Dans une récente diatribe sur les réseaux sociaux, Donald Trump a exprimé son mécontentement envers le pape Léon XIV, marquant un nouveau chapitre dans leur relation tumultueuse. Ce dernier épisode illustre la manière dont Trump ne se gêne pas d'attaquer des figures religieuses pour renforcer son image sur la scène politique américaine.
Fatigué par les critiques du pontife, Trump n’a pas hésité à porter des jugements sévères. "Le pape Léon est faible en matière de sécurité et incompétent sur le plan diplomatique", a-t-il écrit sur son compte Truth.

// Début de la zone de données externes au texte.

(* ===== verification/Stream.v ===== *)
(** * Byte streams

    The receiving half of a QUIC stream, a TLS stream or a pipe, as the program
    reads it: the data comes in chunks cut anywhere, [read_exact] waits for its
    count across chunks, and the end of the list is the end of the stream.  The
    theorems of the components say that where the chunks are cut does not
    matter. *)

From stdpp Require Import base list.
From Stdlib Require Import ZArith Lia.
From S2P Require Import Prelude RustStr.

Open Scope Z_scope.

Abbreviation Stream := (list (list Z)).

Inductive StreamError := FinishedEarly.

(** [recv.read_exact(&mut [0; n])]: the bytes and the stream left. *)
Fixpoint read_exact (n : nat) (s : Stream) : result StreamError (list Z * Stream) :=
  match s with
  | [] => if (n =? 0)%nat then Ok ([], []) else Err FinishedEarly
  | c :: s =>
      if (n <=? length c)%nat then Ok (take n c, drop n c :: s)
      else
        '(rest, s) ← read_exact (n - length c) s;
        Ok (c ++ rest, s)
  end.

(** [read_chunk(usize::MAX, true)]: the next data available, if any. *)
Fixpoint read_chunk (s : Stream) : option (list Z) * Stream :=
  match s with
  | [] => (None, [])
  | [] :: s => read_chunk s
  | c :: s => (Some c, s)
  end.

(** [read_u8] and [read_u16] (big-endian). *)
Definition read_u8 (s : Stream) : result StreamError (Z * Stream) :=
  '(b, s) ← read_exact 1 s; Ok (safe_get b 0, s).

Definition read_u16 (s : Stream) : result StreamError (Z * Stream) :=
  '(b, s) ← read_exact 2 s; Ok (from_be_bytes b, s).

(** Reading is cutting the concatenation. *)
Lemma read_exact_spec n s :
  match read_exact n s with
  | Ok (b, s') => (n ≤ length (concat s))%nat ∧ b = take n (concat s) ∧ concat s' = drop n (concat s)
  | Err e => (length (concat s) < n)%nat
  end.
Proof.
  revert n. induction s as [|c s IH]; intros n; cbn [read_exact concat].
  { destruct (Nat.eqb_spec n 0) as [->|]; simpl; [split_and!; try done; lia|lia]. }
  rewrite length_app. destruct (Nat.leb_spec n (length c)).
  - split_and!; [lia|by rewrite take_app_le|]. cbn [concat]. by rewrite drop_app_le.
  - specialize (IH (n - length c)%nat). destruct (read_exact (n - length c) s) as [[b s']|e]; res_simpl; [|lia].
    destruct IH as (Hn & -> & Hs'). split_and!; [lia| |].
    + by rewrite take_app_ge by lia.
    + by rewrite Hs', drop_app_ge by lia.
Qed.

Lemma read_exact_Ok n s b s' :
  read_exact n s = Ok (b, s') → concat s = b ++ concat s' ∧ length b = n.
Proof.
  intros E. pose proof (read_exact_spec n s) as H. rewrite E in H.
  destruct H as (Hn & -> & ->). rewrite take_drop, length_take. split; [done|lia].
Qed.

(** The same bytes in other chunks are read the same way. *)
Lemma read_exact_concat n s :
  (n ≤ length (concat s))%nat →
  ∃ s', read_exact n s = Ok (take n (concat s), s') ∧ concat s' = drop n (concat s).
Proof.
  intros Hn. pose proof (read_exact_spec n s) as H.
  destruct (read_exact n s) as [[b s']|e]; [|lia].
  destruct H as (_ & -> & Hs'). by exists s'.
Qed.

Lemma read_chunk_concat s :
  match read_chunk s with
  | (Some c, s') => c ≠ [] ∧ concat s = c ++ concat s'
  | (None, s') => concat s = [] ∧ s' = []
  end.
Proof. induction s as [|[|b c] s IH]; cbn [read_chunk]; [done| |done]. apply IH. Qed.

(** Reads from a stream whose bytes are known, and what a read says of them. *)
Lemma read_exact_app a b s :
  concat s = a ++ b → ∃ s', read_exact (length a) s = Ok (a, s') ∧ concat s' = b.
Proof.
  intros Hs. destruct (read_exact_concat (length a) s) as (s' & E & Hs'); [rewrite Hs, length_app; lia|].
  exists s'. rewrite E, Hs', Hs, take_app_length, drop_app_length. done.
Qed.

Lemma read_u8_app b t s : concat s = b :: t → ∃ s', read_u8 s = Ok (b, s') ∧ concat s' = t.
Proof.
  intros Hs. destruct (read_exact_app [b] t s Hs) as (s' & E & Hs'). exists s'. split; [|done].
  unfold read_u8. change 1%nat with (length [b]). by rewrite E.
Qed.

Lemma read_u16_app p t s :
  concat s = p ++ t → length p = 2%nat → ∃ s', read_u16 s = Ok (from_be_bytes p, s') ∧ concat s' = t.
Proof.
  intros Hs Hp. destruct (read_exact_app p t s Hs) as (s' & E & Hs'). exists s'. split; [|done].
  unfold read_u16. rewrite <- Hp, E. done.
Qed.

Lemma read_u8_Ok s b s' : read_u8 s = Ok (b, s') → concat s = b :: concat s'.
Proof.
  unfold read_u8. intros H. apply rbind_Ok in H as ([x t] & E & [= <- <-]).
  apply read_exact_Ok in E as [-> Hl]. by destruct x as [|y [|]].
Qed.

Lemma read_u16_Ok s v s' :
  read_u16 s = Ok (v, s') → ∃ p, concat s = p ++ concat s' ∧ length p = 2%nat ∧ v = from_be_bytes p.
Proof.
  unfold read_u16. intros H. apply rbind_Ok in H as ([x t] & E & [= <- <-]).
  apply read_exact_Ok in E as [-> Hl]. eauto.
Qed.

Cette intervention, survenue aux premières heures de la nuit sur la côte est des États-Unis, ne laisse aucun doute sur ses intentions.
Trump a directement contesté l’autorité du pape, en se permettant des commentaires sur des sujets sensibles : "Je ne veux pas d’un pape qui trouve acceptable que l'Iran développe des armes nucléaires", a-t-il poursuivi, remettant en question la responsabilité morale de l'Église catholique face à des enjeux géopolitiques.
Trump ne veut pas "être critiqué" par le pape
Dans une déclaration qui frôle l'ironie, il a ajouté : "Je ne veux pas d’un pape qui critique le président des États-Unis, car je fais exactement ce pour quoi j’ai été élu". Une affirmation qui souligne son ego surdimensionné et sa volonté de se positionner en tant que figure incontournable non seulement aux États-Unis, mais aussi sur la scène internationale.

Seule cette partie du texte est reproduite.